Problem: When you reach the line containing "role r = true →" in the entries below, start writing out each line exactly, and stop after the line containing "(** [main] can move. *)".

Stored data:
(* ===== verification/Process.v ===== *)
(** * Process: from [serve] to the end of the process ([serve] of [main.go],
    [Shutdown], [closing] and the serving goroutines of [mail/server.go],
    [servePOP3] of [mail/pop3.go])

    The goroutine [main] waits for a signal or the end of the HTTP server and
    then takes [Server.Shutdown] apart, next to the goroutines of the wait
    group: one per listener, and the queue worker of [Worker].  [ListenAndServe],
    the accept loops of go-smtp and go-imap and what [Shutdown] and [Close] of
    the libraries do to their listeners are as documented: a server that is
    shut down closes its listener, and accepting on a closed listener fails. *)

From S2P Require Import Prelude GoStrings World Accounts Flags MailStore Token Config GoNet MailServer Listeners Relay Worker.

(** Where [main] is: in the [select] of [serve], at [httpServer.Shutdown], or
    in [mailServer.Shutdown]: at the lock, in the loops over the SMTP and the
    IMAP servers, at the loop over the listeners, at [close(q.stop)], at
    [<-q.done], at [wg.Wait]; or returned. *)
Inductive main_phase :=
| Awaiting
| HttpShutdown
| MailShutdown
| SmtpShutdown (smtpServers imapServers : list bytes)
| ImapClose (imapServers : list bytes)
| ListenersClose
| QueueStop
| QueueWait
| GroupWait
| Exited.

#[export] Instance main_phase_eq_dec : EqDecision main_phase.
Proof. solve_decision. Defined.

(** [p_http]: the HTTP server is serving; [p_failed], [p_signals]: what is in
    the two channels of [serve]; [p_mail]: the mail server, if there is one;
    [p_serving]: the accept loops that have not returned, by role;
    [p_sessions]: the connections that were handed to a goroutine. *)
Record process := Process {
  p_phase : main_phase;
  p_http : bool;
  p_failed : option (option error);
  p_signals : bool;
  p_mail : option running;
  p_serving : list bytes;
  p_sessions : list bytes;
  p_queue : queue;
}.

Definition set_main (ph : main_phase) (p : process) : process :=
  Process ph (p_http p) (p_failed p) (p_signals p) (p_mail p) (p_serving p) (p_sessions p) (p_queue p).
Definition set_mail (r : running) (p : process) : process :=
  Process (p_phase p) (p_http p) (p_failed p) (p_signals p) (Some r) (p_serving p) (p_sessions p) (p_queue p).
Definition set_serving (l : list bytes) (p : process) : process :=
  Process (p_phase p) (p_http p) (p_failed p) (p_signals p) (p_mail p) l (p_sessions p) (p_queue p).
Definition set_worker (q : queue) (p : process) : process :=
  Process (p_phase p) (p_http p) (p_failed p) (p_signals p) (p_mail p) (p_serving p) (p_sessions p) q.

(** After [startMail]: everything serves. *)
Definition launched (mail : option running) (w : world) : process :=
  Process Awaiting true None false mail (match mail with Some r => (servers r).*1 | None => [] end) [] (newQueue w).

(** ** The other goroutines *)

(** [ListenAndServe] returned; the channel holds one element. *)
Definition http_returns (e : option error) (p : process) : process :=
  Process (p_phase p) false (Some e) (p_signals p) (p_mail p) (p_serving p) (p_sessions p) (p_queue p).
Definition signal_arrives (p : process) : process :=
  Process (p_phase p) (p_http p) (p_failed p) true (p_mail p) (p_serving p) (p_sessions p) (p_queue p).

Definition is_role (role : bytes) (l : listener) : bool := bool_decide (l_role l = role).
Definition open_role (role : bytes) (r : running) : bool := existsb (λ l, is_role role l && l_open l) (listeners r).

(** The loop of [servePOP3]: a connection gets a goroutine; any error ends the
    loop, whether the server is closing or not. *)
Definition accept (role : bytes) (conn : result unit) (p : process) : process :=
  match conn with
  | Ok _ => Process (p_phase p) (p_http p) (p_failed p) (p_signals p) (p_mail p) (p_serving p) (role :: p_sessions p) (p_queue p)
  | Err _ => set_serving (filter (λ r, r ≠ role) (p_serving p)) p
  end.

(** ** [main] *)

(** Cases of the [select]; a receive empties the channel. *)
Definition receive_failed (p : process) : process :=
  Process HttpShutdown (p_http p) None (p_signals p) (p_mail p) (p_serving p) (p_sessions p) (p_queue p).
Definition receive_signal (p : process) : process :=
  Process HttpShutdown (p_http p) (p_failed p) false (p_mail p) (p_serving p) (p_sessions p) (p_queue p).

(** [httpServer.Shutdown] makes [ListenAndServe] return; that is no error. *)
Definition http_shutdown (p : process) : process :=
  let p := if p_http p then http_returns None p else p in
  set_main (match p_mail p with Some _ => MailShutdown | None => Exited end) p.

(** [listener.Close]; closing twice is an error nobody looks at. *)
Definition close_listener (l : listener) : listener := Listener (l_role l) (l_bound l) (l_implicitTLS l) false.

Definition with_closed (r : running) : running := Running true (listeners r) (addrs r) (servers r) (queue_running r).
(** A protocol server closes its listener. *)
Definition close_server (role : bytes) (r : running) : running :=
  Running (closed r) ((λ l, if is_role role l then close_listener l else l) <$> listeners r) (addrs r)
    (servers r) (queue_running r).
Definition close_all (r : running) : running :=
  Running (closed r) (close_listener <$> listeners r) (addrs r) (servers r) (queue_running r).
Definition queue_done (r : running) : running :=
  Running (closed r) (listeners r) (addrs r) (servers r) false.

Definition is_smtp (s : bytes * service) : bool := match s.2 with SmtpServer _ _ _ _ _ _ => true | _ => false end.
Definition is_imap (s : bytes * service) : bool := match s.2 with ImapServer _ _ => true | _ => false end.
Definition roles (f : bytes * service → bool) (r : running) : list bytes := (filter (λ s, f s = true) (servers r)).*1.

(** The next step of [Server.Shutdown]; [None] if it has to wait. *)
Definition shutdown_next (srv : Server) (r : running) (p : process) : option process :=
  match p_phase p with
  | MailShutdown =>
      if closed r then Some (set_main Exited p)
      else Some (set_main (SmtpShutdown (roles is_smtp r) (roles is_imap r)) (set_mail (with_closed r) p))
  | SmtpShutdown (role :: rest) imaps => Some (set_main (SmtpShutdown rest imaps) (set_mail (close_server role r) p))
  | SmtpShutdown [] imaps => Some (set_main (ImapClose imaps) p)
  | ImapClose (role :: rest) => Some (set_main (ImapClose rest) (set_mail (close_server role r) p))
  | ImapClose [] => Some (set_main ListenersClose p)
  | ListenersClose => Some (set_main (if Relay (cfg srv) then QueueStop else GroupWait) (set_mail (close_all r) p))
  | QueueStop => Some (set_main QueueWait (set_worker (close_stop (p_queue p)) p))
  | QueueWait =>
      if decide (q_phase (p_queue p) = Finished) then Some (set_main GroupWait (set_mail (queue_done r) p)) else None
  | GroupWait => if decide (p_serving p = []) then Some (set_main Exited p) else None
  | Awaiting | HttpShutdown | Exited => None
  end.

(** The next step of [main] after the [select]. *)
Definition serve_next (srv : Server) (p : process) : option process :=
  match p_phase p with
  | Awaiting | Exited => None
  | HttpShutdown => Some (http_shutdown p)
  | _ => match p_mail p with Some r => shutdown_next srv r p | None => None end
  end.

(** ** Interleaving *)

Inductive act := Main | HttpFails (e : error) | SignalArrives | Accept (role : bytes) (conn : result unit) | OfQueue (l : label).

Section Process.
Context {U : UnicodeTables} {Acc : Accounts} {Et : ErrorText} {Zo : Zone} (srv : Server) (others : world → world → Prop).

Abbreviation qstep := (Worker.step (QueueDir (cfg srv)) srv others).

(** The goroutine of the queue was started. *)
Definition runs_queue (p : process) : bool := match p_mail p with Some _ => Relay (cfg srv) | None => false end.

Inductive pstep : process → act → process → Prop :=
| ps_failed p x : p_phase p = Awaiting → p_failed p = Some x → pstep p Main (receive_failed p)
| ps_signal p : p_phase p = Awaiting → p_signals p = true → pstep p Main (receive_signal p)
| ps_next p p' : serve_next srv p = Some p' → pstep p Main p'
| ps_http_fails p e : p_http p = true → pstep p (HttpFails e) (http_returns (Some e) p)
| ps_signal_arrives p : pstep p SignalArrives (signal_arrives p)
| ps_accept p role r : role ∈ p_serving p → p_mail p = Some r → open_role role r = true →
    pstep p (Accept role (Ok tt)) (accept role (Ok tt) p)
| ps_accept_fails p role e : role ∈ p_serving p → pstep p (Accept role (Err e)) (accept role (Err e) p)
| ps_queue p l q : l ≠ Close → (by_worker l = true → runs_queue p = true) → qstep (p_queue p) l q → pstep p (OfQueue l) (set_worker q p).

(** [main] can move. *)
Definition main_ready (p : process) : bool :=
  match p_phase p with
  | Awaiting => p_signals p || bool_decide (p_failed p ≠ None)
  | _ => bool_decide (serve_next srv p ≠ None)
  end.

Definition prun (σ : nat → process) (ℓ : nat → act) : Prop := ∀ n, pstep (σ n) (ℓ n) (σ (S n)).

(** What the run of the process is for the queue. *)
Definition queue_label (p : process) (a : act) : label :=
  match a with
  | OfQueue l => l
  | Main => match p_phase p with QueueStop => Close | _ => Other (q_world (p_queue p)) end
  | _ => Other (q_world (p_queue p))
  end.

(** Nobody is neglected: not [main], not an accept loop whose listener is
    closed, not the queue worker, nor any case of its [select]. *)
Record pfair (σ : nat → process) (ℓ : nat → act) : Prop := {
  pf_main n : main_ready (σ n) = true → ∃ m, (n ≤ m)%nat ∧ ℓ m = Main;
  pf_accept n role r : role ∈ p_serving (σ n) → p_mail (σ n) = Some r → open_role role r = false →
    ∃ m e, (n ≤ m)%nat ∧ ℓ m = Accept role (Err e);
  pf_queue : runs_queue (σ 0%nat) = true → fair (p_queue ∘ σ) (λ n, queue_label (σ n) (ℓ n));
  pf_stop : runs_queue (σ 0%nat) = true → fair_stop (p_queue ∘ σ) (λ n, queue_label (σ n) (ℓ n));
}.

End Process.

Your solution:
| ps_accept p role r : role ∈ p_serving p → p_mail p = Some r → open_role role r = true →
    pstep p (Accept role (Ok tt)) (accept role (Ok tt) p)
| ps_accept_fails p role e : role ∈ p_serving p → pstep p (Accept role (Err e)) (accept role (Err e) p)
| ps_queue p l q : l ≠ Close → (by_worker l = true → runs_queue p = true) → qstep (p_queue p) l q → pstep p (OfQueue l) (set_worker q p).

(** [main] can move. *)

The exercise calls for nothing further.